Avoiding Accidental Cartesian Explosions in Polars

Order of operations still matters in streaming mode

Triples × triples
The Cartesian transform with two list .explode calls
The efficient transform with list.eval
Why map_elements when you can join

While working with Polars pipeline over Wikidata claims, I observed a nasty exponential blowup in the time to filter the result by language.

With some help from Claude I landed on a different way that produced identical results. The difference came down to the shape of the computation: the original version unintentionally created a Cartesian expansion, while the optimised version avoids it by restructuring how nested data is accessed. Take a look at the files in the GitHub Gist here, or the PR (#10) in the wikidata-pq repo.

Triples × triples

For a bit of background on what I am doing here: Wikidata has many facts about each entity in its grand database of Wiki-verse things, in the form "X-relation-Y" known as 'linked data triples', such as "[Paris] [is the capital of] [France]". Internally though these are stored in many languages. In fact, all the parts of that simple statement may be in many languages: and they may not all be available as translations in the same languages. However, for practical purposes, you typically will only want them in the same language, so X="Paris", R="is the capital of", Y="France" might have 100 X languages, 120 R languages, and 130 Y languages. We want to make a nice tidy dataset, so we want to separate them, and just discard anything we can't express entirely. Ideally we would have all languages for all things, but some entities in Wikidata won't be translated in all languages so the simplest thing to do if your goal is to make language-specific subsets is to just do a simple matching. Personally when I work with Wikidata I just want to see English language values, and having 100 other variants for every piece of text is a burden I'd need to sort out before I could do anything useful. That's a light oversimplification but gives the basic idea here.

# 0_view_base_df.py
shape: (1, 7)
┌──────────┬─────────────────────────────────┬───────────────┬─────────────────────────────────┬────────┬─────────────────────────────────┬─────────────────┐
│ property ┆ datavalue                       ┆ datatype      ┆ property-labels                 ┆ rank   ┆ references                      ┆ qualifiers      │
│ ---      ┆ ---                             ┆ ---           ┆ ---                             ┆ ---    ┆ ---                             ┆ ---             │
│ str      ┆ struct[20]                      ┆ str           ┆ list[struct[2]]                 ┆ str    ┆ list[list[struct[2]]]           ┆ list[struct[2]] │
╞══════════╪═════════════════════════════════╪═══════════════╪═════════════════════════════════╪════════╪═════════════════════════════════╪═════════════════╡
│ P31      ┆ {"Q532",[{"pl","wieś"}, {"en",… ┆ wikibase-item ┆ [{"en","instance of"}, {"fr","… ┆ normal ┆ [[{"P143",[{"P143",{"Q48952",[… ┆ null            │
└──────────┴─────────────────────────────────┴───────────────┴─────────────────────────────────┴────────┴─────────────────────────────────┴─────────────────┘

Table 1: Base DataFrame: a single Wikidata claim after structural normalisation by polars-genson, containing both property labels and datavalue labels stored as multilingual lists.

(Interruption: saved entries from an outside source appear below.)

(** * Run monitor (server.py): log ingestion and diff engine

    A shallow embedding of [parse_logs] and of the [/diff] branch of
    [SimpleHTTPRequestHandler.do_GET], with the pattern [LOG_LINE_REGEX]
    interpreted by a backtracking matcher.

    Conventions of the embedding.
    - A character of a Python [str] is an [ascii]: code points 0..255.  The
      classes [\d], [\w] and [str.isspace] are given on that range.
    - A Python [float] is the rational it denotes ([Q]); rounding to a double
      is not modelled.  A Python [int] is a [Z]; [int] keeps its limit on the
      length of the text it converts.
    - [os.listdir], [os.path.getmtime] and [readlines] are what a [file]
      records; [strftime], [difflib.unified_diff] and the page [HTML_CONTENT]
      are parameters.
    - An exception is a value of [result]; [Raise] propagates through every
      caller, as nothing in server.py catches one. *)

From Stdlib Require Import Ascii String QArith.
From stdpp Require Import gmap strings list fin_maps sorting.

Open Scope string_scope.

(** ** Text helpers *)

Definition NL : string := String "010"%char "".

Definition code_point (c : ascii) : N := N_of_ascii c.

Definition in_range (lo hi : N) (c : ascii) : bool :=
  ((lo <=? code_point c) && (code_point c <=? hi))%N.

(** [\d] on code points below 256: the ten ASCII digits. *)
Definition is_digit (c : ascii) : bool := in_range 48 57 c.

(** [\w] on code points below 256: [str.isalnum] or the underscore. *)
Definition is_word (c : ascii) : bool :=
  in_range 48 57 c || in_range 65 90 c || in_range 97 122 c
  || (code_point c =? 95)%N
  || (code_point c =? 170)%N || in_range 178 179 c || (code_point c =? 181)%N
  || in_range 185 186 c || in_range 188 190 c
  || in_range 192 214 c || in_range 216 246 c || in_range 248 255 c.

Definition is_dot (c : ascii) : bool := (code_point c =? 46)%N.

(** The class [[\d\.]]. *)
Definition is_digit_dot (c : ascii) : bool := is_digit c || is_dot c.

(** The class [[\d\.n]]. *)
Definition is_digit_dot_n (c : ascii) : bool :=
  is_digit_dot c || (code_point c =? 110)%N.

(** [str.isspace] on code points below 256. *)
Definition is_space (c : ascii) : bool :=
  in_range 9 13 c || in_range 28 32 c
  || (code_point c =? 133)%N || (code_point c =? 160)%N.

Fixpoint lstrip (s : string) : string :=
  match s with
  | String c s' => if is_space c then lstrip s' else s
  | EmptyString => EmptyString
  end.

Fixpoint rstrip (s : string) : string :=
  match s with
  | EmptyString => EmptyString
  | String c s' =>
      match rstrip s' with
      | EmptyString => if is_space c then EmptyString else String c EmptyString
      | t => String c t
      end
  end.

(** [str.strip()] *)
Definition strip (s : string) : string := rstrip (lstrip s).

(** [s * n] *)
Fixpoint str_mul (s : string) (n : nat) : string :=
  match n with
  | O => EmptyString
  | S n' => s +:+ str_mul s n'
  end.

(** [''.join(ls)] *)
Definition join (ls : list string) : string := String.concat "" ls.

(** [s.endswith(suffix)] *)
Definition endswith (s suffix : string) : bool :=
  Nat.leb (String.length suffix) (String.length s)
  && String.eqb
       (substring (String.length s - String.length suffix) (String.length suffix) s)
       suffix.

(** [s[:-n]] for [n > 0] *)
Definition drop_last (n : nat) (s : string) : string :=
  substring 0 (String.length s - n) s.

(** Line boundaries of [str.splitlines] on code points below 256. *)
Definition is_linebreak (c : ascii) : bool :=
  in_range 10 13 c || in_range 28 30 c || (code_point c =? 133)%N.

(** [s.splitlines(keepends=True)]: [cur] is the line being read. *)
Fixpoint splitlines_from (cur : string) (s : string) : list string :=
  match s with
  | EmptyString =>
      match cur with EmptyString => [] | _ => [cur] end
  | String c s' =>
      if is_linebreak c then
        match s' with
        | String c' s'' =>
            if (code_point c =? 13)%N && (code_point c' =? 10)%N then
              (cur +:+ String c (String c' "")) :: splitlines_from "" s''
            else (cur +:+ String c "") :: splitlines_from "" s'
        | EmptyString => [cur +:+ String c ""]
        end
      else splitlines_from (cur +:+ String c "") s'
  end.

Definition splitlines (s : string) : list string := splitlines_from "" s.

(** ** Exceptions *)

Inductive exn : Type := ValueError | IndexError.

Inductive result (A : Type) : Type :=
| Ok (a : A)
| Raise (e : exn).
Arguments Ok {A} a.
Arguments Raise {A} e.

Definition bind {A B : Type} (m : result A) (f : A -> result B) : result B :=
  match m with
  | Ok a => f a
  | Raise e => Raise e
  end.

Notation "'let*' x ':=' m 'in' k" := (bind m (fun x => k))
  (at level 10, x name, m at level 100, k at level 200).

(** ** The regular expression engine

    [re]'s matcher is a backtracking one: a greedy repetition takes as much
    as it can and gives characters back, one at a time, while what follows
    fails.  [rmatch] is written in continuation style: [k taken rest g] is
    what follows, given the text just matched, the text left and the groups
    captured so far; [None] makes the matcher backtrack. *)

Inductive regex : Type :=
| Lit (l : string)
| Plus (c : ascii -> bool)
| Group (i : nat) (r : regex)
| Seq (r1 r2 : regex)
| Star (r : regex).

Definition groups : Type := list (nat * string).

(** [match.group(i)]: the last capture of group [i]. *)
Fixpoint group (g : groups) (i : nat) : option string :=
  match g with
  | [] => None
  | (j, s) :: g' => if Nat.eqb i j then Some s else group g' i
  end.

Fixpoint strip_prefix (l s : string) : option string :=
  match l, s with
  | EmptyString, _ => Some s
  | String a l', String b s' => if Ascii.eqb a b then strip_prefix l' s' else None
  | String _ _, EmptyString => None
  end.

Fixpoint greedy_more {R : Type} (c : ascii -> bool) (taken rest : string)
    (k : string -> string -> option R) : option R :=
  match rest with
  | String a rest' =>
      if c a then
        match greedy_more c (taken +:+ String a "") rest' k with
        | Some r => Some r
        | None => k taken rest
        end
      else k taken rest
  | EmptyString => k taken rest
  end.

Definition greedy_plus {R : Type} (c : ascii -> bool) (s : string)
    (k : string -> string -> option R) : option R :=
  match s with
  | String a s' => if c a then greedy_more c (String a "") s' k else None
  | EmptyString => None
  end.

(** A greedy [( ... )*]: one more iteration is tried before what follows.
    [n] bounds the iterations; an iteration that takes at least one character
    cannot exhaust [n = length s]. *)
Fixpoint star_loop {R : Type}
    (body : string -> groups -> (string -> string -> groups -> option R) -> option R)
    (n : nat) (taken s : string) (g : groups)
    (k : string -> string -> groups -> option R) : option R :=
  match n with
  | O => k taken s g
  | S n' =>
      match body s g (fun m s' g' => star_loop body n' (taken +:+ m) s' g' k) with
      | Some res => Some res
      | None => k taken s g
      end
  end.

Fixpoint rmatch {R : Type} (r : regex) (s : string) (g : groups)
    (k : string -> string -> groups -> option R) : option R :=
  match r with
  | Lit l =>
      match strip_prefix l s with
      | Some s' => k l s' g
      | None => None
      end
  | Plus c => greedy_plus c s (fun m s' => k m s' g)
  | Group i r' => rmatch r' s g (fun m s' g' => k m s' ((i, m) :: g'))
  | Seq r1 r2 =>
      rmatch r1 s g (fun m1 s1 g1 =>
        rmatch r2 s1 g1 (fun m2 s2 g2 => k (m1 +:+ m2) s2 g2))
  | Star r' => star_loop (rmatch r') (String.length s) "" s g k
  end.

(** [pattern.match(s)]: anchored at the start of [s], not at its end. *)
Definition re_match (r : regex) (s : string) : option groups :=
  rmatch r s [] (fun _ _ g => Some g).

Declare Scope regex_scope.
Delimit Scope regex_scope with re.
Infix ";;;" := Seq (at level 62, right associativity) : regex_scope.

(** [r'step:(\d+)/(\d+) (\w+):([\d\.]+)(?: [\w_]+:[\d\.]+)* train_time:([\d\.]+)ms step_avg:([\d\.n]+)ms'] *)
Definition LOG_LINE_REGEX : regex :=
  (Lit "step:" ;;; Group 1 (Plus is_digit) ;;; Lit "/" ;;; Group 2 (Plus is_digit)
   ;;; Lit " " ;;; Group 3 (Plus is_word) ;;; Lit ":" ;;; Group 4 (Plus is_digit_dot)
   ;;; Star (Lit " " ;;; Plus is_word ;;; Lit ":" ;;; Plus is_digit_dot)
   ;;; Lit " train_time:" ;;; Group 5 (Plus is_digit_dot)
   ;;; Lit "ms step_avg:" ;;; Group 6 (Plus is_digit_dot_n) ;;; Lit "ms")%re.

(** The repeated part of the pattern: [ [\w_]+:[\d\.]+]. *)
Abbreviation extra_token :=
  (Lit " " ;;; Plus is_word ;;; Lit ":" ;;; Plus is_digit_dot)%re.

(** ** Number conversions

    [int] and [float] are only ever applied to a captured group, that is to
    a text over the digits, ['.'] and ['n'].  On such texts [int] accepts
    exactly the non-empty digit strings within its length limit, and
    [float] exactly the digit strings with at most one ['.'] and at least
    one digit: every other spelling they accept (a sign, an exponent, an
    underscore, blanks, [inf], [nan]) needs a character outside these
    classes. *)

Definition digit_value (c : ascii) : Z := Z.of_N (code_point c) - 48.

Fixpoint digits_value (acc : Z) (s : string) : option Z :=
  match s with
  | EmptyString => Some acc
  | String c s' =>
      if is_digit c then digits_value (10 * acc + digit_value c) s' else None
  end.

(** [sys.get_int_max_str_digits()], as the interpreter sets it: [int]
    refuses a longer text with [ValueError]. *)
Definition int_max_str_digits : nat := 4300.

Definition py_int (s : string) : result Z :=
  match s with
  | EmptyString => Raise ValueError
  | _ =>
      if Nat.ltb int_max_str_digits (String.length s) then Raise ValueError
      else match digits_value 0 s with
           | Some n => Ok n
           | None => Raise ValueError
           end
  end.

(** The text before the first ['.'], and the text after it if there is one. *)
Fixpoint split_dot (s : string) : string * option string :=
  match s with
  | EmptyString => (EmptyString, None)
  | String c s' =>
      if is_dot c then (EmptyString, Some s')
      else let (a, b) := split_dot s' in (String c a, b)
  end.

Definition py_float (s : string) : result Q :=
  let (ip, fp) := split_dot s in
  let fp := default "" fp in
  match digits_value 0 (ip +:+ fp) with
  | Some n =>
      match ip +:+ fp with
      | EmptyString => Raise ValueError
      | _ => Ok (Qmake n (Z.to_pos (10 ^ Z.of_nat (String.length fp))))
      end
  | None => Raise ValueError
  end.

(** ** Samples and runs *)

Record MetricSample : Type := {
  step : Z;
  metric_name : string;
  metric_value : Q;
  train_time : Q;
  step_avg : option Q
}.

Record Run : Type := {
  run_id : string;
  timestamp : string;
  mtime : Q;
  code : string;
  data : list MetricSample
}.

(** [match.group(i)]; each of the six groups of [LOG_LINE_REGEX] takes part
    in every match, so the default is never used. *)
Definition match_group (m : groups) (i : nat) : string :=
  match group m i with
  | Some s => s
  | None => ""
  end.

(** Lines 44-62: the body of the loop for a line of the metrics region.
    [Ok None] is the line that does not match. *)
Definition parse_metric (line : string) : result (option MetricSample) :=
  match re_match LOG_LINE_REGEX (strip line) with
  | None => Ok None
  | Some m =>
      let* step := py_int (match_group m 1) in
      let* total_steps := py_int (match_group m 2) in
      let metric_name := match_group m 3 in
      let* metric_value := py_float (match_group m 4) in
      let* train_time := py_float (match_group m 5) in
      let step_avg := match_group m 6 in
      let* step_avg :=
        if String.eqb step_avg "nan" then Ok None
        else (let* v := py_float step_avg in Ok (Some v)) in
      Ok (Some {| step := step; metric_name := metric_name;
                  metric_value := metric_value; train_time := train_time;
                  step_avg := step_avg |})
  end.

(** [line.strip() == '=' * 100] *)
Definition is_sentinel (line : string) : bool :=
  String.eqb (strip line) (str_mul "=" 100).

(** Lines 35-62: the loop over the lines, with its three variables. *)
Fixpoint scan_lines (lines : list string) (in_code : bool)
    (code_lines : list string) (data : list MetricSample)
    : result (list string * list MetricSample) :=
  match lines with
  | [] => Ok (code_lines, data)
  | line :: rest =>
      if is_sentinel line then scan_lines rest (negb in_code) code_lines data
      else if in_code then scan_lines rest in_code (code_lines ++ [line]) data
      else
        let* parsed := parse_metric line in
        match parsed with
        | Some d => scan_lines rest in_code code_lines (data ++ [d])
        | None => scan_lines rest in_code code_lines data
        end
  end.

The Cartesian transform with two list `.explode` calls

In the original approach (transform_cartesian), the transformation explodes both the property labels and the datavalue labels before filtering them to matching languages:

.explode("property-labels")
...
.explode("dv_labels")
...
.filter(pl.col("prop_lang") == pl.col("dv_lang"))

# 1_view_cartesian_intermediate.py 
shape: (44_485, 4)
┌───────────┬─────────┬────────────────┬─────────────────┐
│ prop_lang ┆ dv_lang ┆ property_label ┆ datavalue_label │
│ ---       ┆ ---     ┆ ---            ┆ ---             │
│ str       ┆ str     ┆ str            ┆ str             │
╞═══════════╪═════════╪════════════════╪═════════════════╡
│ en        ┆ pl      ┆ instance of    ┆ wieś            │
│ en        ┆ en      ┆ instance of    ┆ village         │
│ en        ┆ nl      ┆ instance of    ┆ dorp            │
│ en        ┆ it      ┆ instance of    ┆ villaggio       │
│ en        ┆ fr      ┆ instance of    ┆ village         │
│ …         ┆ …       ┆ …              ┆ …               │
│ tly       ┆ bbc     ┆ anlayışın      ┆ Huta            │
│ tly       ┆ ext     ┆ anlayışın      ┆ puebru          │
│ tly       ┆ mag     ┆ anlayışın      ┆ गाँओ             │
│ tly       ┆ sr-ec   ┆ anlayışın      ┆ Село            │
│ tly       ┆ btm     ┆ anlayışın      ┆ Huta            │
└───────────┴─────────┴────────────────┴─────────────────┘

Table 2: Cartesian intermediate produced by exploding both property-labels and datavalue.labels. Every (prop_lang, dv_lang) pair is materialised, producing 44 thousand rows for a single claim before filtering.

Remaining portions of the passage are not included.